Although the film is set in 1947, the subject matter feels relevant to the current political climate. “I think of the story as a microcosm of what’s going on in the world and what happens when politicians start to use and scapegoat one group against another in order to start dehumanising and criminalising them, and what that leads to is fear, destruction and eventually death.”
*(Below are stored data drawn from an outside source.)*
Lemma pending_same w w' :
  ranges w → ranges w' → (∀ i, timer_at w' i = timer_at w i) → pending w' = pending w.
Proof.
  intros Hr Hr' Heq. apply map_eq. intros h. apply option_eq. intros v.
  rewrite !pending_lookup by done. by setoid_rewrite Heq.
Qed.

Lemma pending_insert w w' i h v :
  ranges w → ranges w' → (∀ j, j ≠ i → timer_at w' j = timer_at w j) →
  timer_at w i = None → timer_at w' i = Some (h, v) →
  pending w !! h = None ∧ pending w' = <[h := v]> (pending w).
Proof.
  intros Hr Hr' Heq Hi Hi'. split.
  - apply pending_none; [done |]. intros j v' Hj. assert (j ≠ i) as Hji by congruence.
    rewrite <- Heq in Hj by done. by pose proof (handle_inj w' j i h v' v Hr' Hj Hi').
  - apply map_eq. intros k. apply option_eq. intros u. rewrite pending_lookup by done.
    destruct (decide (k = h)) as [-> | Hk].
    + rewrite lookup_insert_eq. split.
      * intros [j Hj]. assert (j = i) as -> by by apply (handle_inj w' j i h u v). congruence.
      * intros [= <-]. by exists i.
    + rewrite lookup_insert_ne, pending_lookup by done. split; intros [j Hj]; exists j.
      * rewrite <- Heq; [done |]. intros ->. congruence.
      * rewrite Heq; [done |]. intros ->. congruence.
Qed.

Lemma pending_delete w w' i h v :
  ranges w → ranges w' → (∀ j, j ≠ i → timer_at w' j = timer_at w j) →
  timer_at w i = Some (h, v) → timer_at w' i = None →
  pending w' = delete h (pending w).
Proof.
  intros Hr Hr' Heq Hi Hi'. apply map_eq. intros k. apply option_eq. intros u. rewrite pending_lookup by done.
  destruct (decide (k = h)) as [-> | Hk].
  - rewrite lookup_delete_eq. split; [| done]. intros [j Hj]. assert (j ≠ i) as Hji by congruence.
    rewrite Heq in Hj by done. by destruct Hji; apply (handle_inj w j i h u v).
  - rewrite lookup_delete_ne, pending_lookup by done. split; intros [j Hj]; exists j.
    + rewrite <- Heq; [done |]. intros ->. congruence.
    + rewrite Heq; [done |]. intros ->. congruence.
Qed.

(** Nodes other than [i] keep everything but their links. *)
Definition agree_but nodes nodes' (i : Z) : Prop :=
  length nodes' = length nodes ∧
  ∀ j, j ≠ i → ∀ m, nodes.[j] = Some m → ∃ m', nodes'.[j] = Some m' ∧ slot m' = slot m ∧ cb m' = cb m ∧
    ctx m' = ctx m ∧ gen m' = gen m.

Lemma agree_but_inv nodes nodes' i j m' :
  agree_but nodes nodes' i → j ≠ i → nodes'.[j] = Some m' →
  ∃ m, nodes.[j] = Some m ∧ slot m' = slot m ∧ cb m' = cb m ∧ ctx m' = ctx m ∧ gen m' = gen m.
Proof.
  intros [Hl Hk] Hj Hm'. destruct (getZ_is_Some nodes j) as [m Hm].
  { rewrite <- Hl. by eapply getZ_Some. }
  exists m. split; [done |]. destruct (Hk j Hj m Hm) as (m2 & Hm2 & H). rewrite Hm' in Hm2. by injection Hm2 as <-.
Qed.

Lemma agree_links nodes nodes' i : links_only nodes nodes' → agree_but nodes nodes' i.
Proof. intros [Hl Hk]. split; [done |]. intros j _ m. apply Hk. Qed.

Lemma agree_write nodes i n n' : nodes.[i] = Some n → agree_but nodes (nodes.[i <- n']) i.
Proof.
  intros Hn. split; [apply length_setZ |]. intros j Hj m Hm. exists m. split; [| done].
  by rewrite (lookup_update _ _ n), decide_False by done.
Qed.

Lemma agree_trans nodes1 nodes2 nodes3 i :
  agree_but nodes1 nodes2 i → agree_but nodes2 nodes3 i → agree_but nodes1 nodes3 i.
Proof.
  intros [L1 H1] [L2 H2]. split; [congruence |]. intros j Hj m Hm.
  destruct (H1 j Hj m Hm) as (m2 & Hm2 & ? & ? & ? & ?). destruct (H2 j Hj m2 Hm2) as (m3 & Hm3 & ? & ? & ? & ?).
  exists m3. repeat split; congruence.
Qed.

Lemma timer_at_other w w' i j :
  agree_but (nodes_ w) (nodes_ w') i → current_tick_ w' = current_tick_ w → wheel_size_ w' = wheel_size_ w →
  j ≠ i → timer_at w' j = timer_at w j.
Proof.
  intros Hag Ht Hw Hj. unfold timer_at. destruct ((nodes_ w').[j]) as [m |] eqn:Hm.
  - destruct (agree_but_inv _ _ i j m Hag Hj Hm) as (n & -> & Es & Ec & Ex & Eg). simpl.
    unfold timer_of. by rewrite Es, Ec, Ex, Eg, Ht, Hw.
  - destruct ((nodes_ w).[j]) as [n |] eqn:Hn; [| done]. destruct Hag as [_ Hk].
    destruct (Hk j Hj n Hn) as (m & Hm' & _). congruence.
Qed.

Lemma agree_armed nodes nodes' i n n' :
  agree_but nodes nodes' i → nodes.[i] = Some n → nodes'.[i] = Some n' →
  countZ is_armed nodes' = countZ is_armed nodes - b2z (is_armed n) + b2z (is_armed n').
Proof.
  intros [Hl Hk] Hn Hn'. rewrite <- (countZ_setZ is_armed nodes i n' n Hn).
  apply countZ_pointwise; [by rewrite length_setZ |]. intros j m Hm. rewrite (lookup_update _ _ n) in Hm by done.
  destruct (decide (j = i)) as [-> | Hj]; [injection Hm as <-; by exists n' |].
  destruct (Hk j Hj m Hm) as (m' & Hm' & _ & Ec & _). exists m'. split; [done |]. unfold is_armed. by rewrite Ec.
Qed.

(** * Scheduling *)

Lemma u64_mod_wheel w z : geometry ndebug w → u64 z mod wheel_size_ w = z mod wheel_size_ w.
Proof.
  intros Hg. destruct (g_wheel _ _ Hg) as (e & He & ->). unfold u64.
  symmetry. apply Znumtheory.Zmod_div_mod; [apply Z.pow_pos_nonneg; lia | lia |].
  exists (2 ^ (64 - e)). rewrite <- Z.pow_add_r by lia. f_equal. lia.
Qed.

Lemma mask_slot w z : geometry ndebug w → Z.land (u64 z) (wheel_mask_ w) = z mod wheel_size_ w.
Proof.
  intros Hg. rewrite <- (u64_mod_wheel w z Hg). destruct (g_wheel _ _ Hg) as (e & He & Hw).
  rewrite (g_mask _ _ Hg), Hw. apply land_mask. lia.
Qed.

Lemma wheel_bounds w : geometry ndebug w → 2 <= wheel_size_ w <= 2 ^ 31.
Proof.
  intros Hg. destruct (g_wheel _ _ Hg) as (e & He & ->). split.
  - change 2 with (2 ^ 1) at 1. apply Z.pow_le_mono_r; lia.
  - apply Z.pow_le_mono_r; lia.
Qed.

Lemma slot_distance t d ws : 0 < ws → 1 <= d < ws → (t + d) mod ws ≠ t mod ws ∧ ((t + d) mod ws - t) mod ws = d.
Proof.
  intros Hws Hd. assert (((t + d) mod ws - t) mod ws = d) as H.
  { rewrite Zminus_mod_idemp_l. replace (t + d - t) with d by lia. apply Z.mod_small. lia. }
  split; [| done]. intros Heq. rewrite Heq, Zminus_mod_idemp_l, Z.sub_diag, Zmod_0_l in H. lia.
Qed.

(** What no operation may do to the nodes a [tick] still holds. *)
Definition keeps w (place : Z → Place) w' (place' : Z → Place) : Prop :=
  (∀ j, place j = Running → place' j = Running ∧ (nodes_ w').[j] = (nodes_ w).[j]) ∧
  (∀ j n, place j = Detached → (nodes_ w).[j] = Some n →
     place' j = Detached ∧ ∃ n', (nodes_ w').[j] = Some n' ∧ next n' = next n) ∧
  (∀ j, place' j = Running → place j = Running).

(** Every chained node is armed: true except after a cancellation from
    inside a callback. *)
Definition clean w (place : Z → Place) : Prop :=
  ∀ j n s, (nodes_ w).[j] = Some n → place j = Bucket s → is_armed n = true.

(** The dimensions, and the clock, that only [tick] and [reset] change. *)
Definition same_clock w w' : Prop :=
  current_tick_ w' = current_tick_ w ∧ in_tick_walk_ w' = in_tick_walk_ w ∧
  wheel_size_ w' = wheel_size_ w ∧ max_timers_ w' = max_timers_ w.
Despite the heavy subject matter, the film celebrates reconciliation and the struggle for freedom. While Gurinder could point fingers, she opts instead to show that the responsibility for the partition caused falls on all sides. “I wanted to make everybody human,” Gurinder says, “I think that when there are films about big human tragedies, it’s quite easy to make films about villains. For me, I wanted to show how geopolitics works in our time and how it affects ordinary people, so everybody acts like they’re doing it in their own interest. Everybody – the British, the Muslim League, the congress party – was acting for their own constituents, for their own people and for their own leaders, and everybody had their own agendas. In that, you ended up with a blundering mess of rules that lead to the partition of India, and ordinary people, like my grandmother, becoming a victim. So, I wanted to approach the story from that perspective and humanise everybody, but then make everybody accountable on a bigger level. I didn’t want to create division or dissension. I really just wanted to say ‘Everyone, let’s face up to the responsibilities of what happened at that time, and now let’s move on’.”
Viceroy’s House is in cinemas May 18, 2017.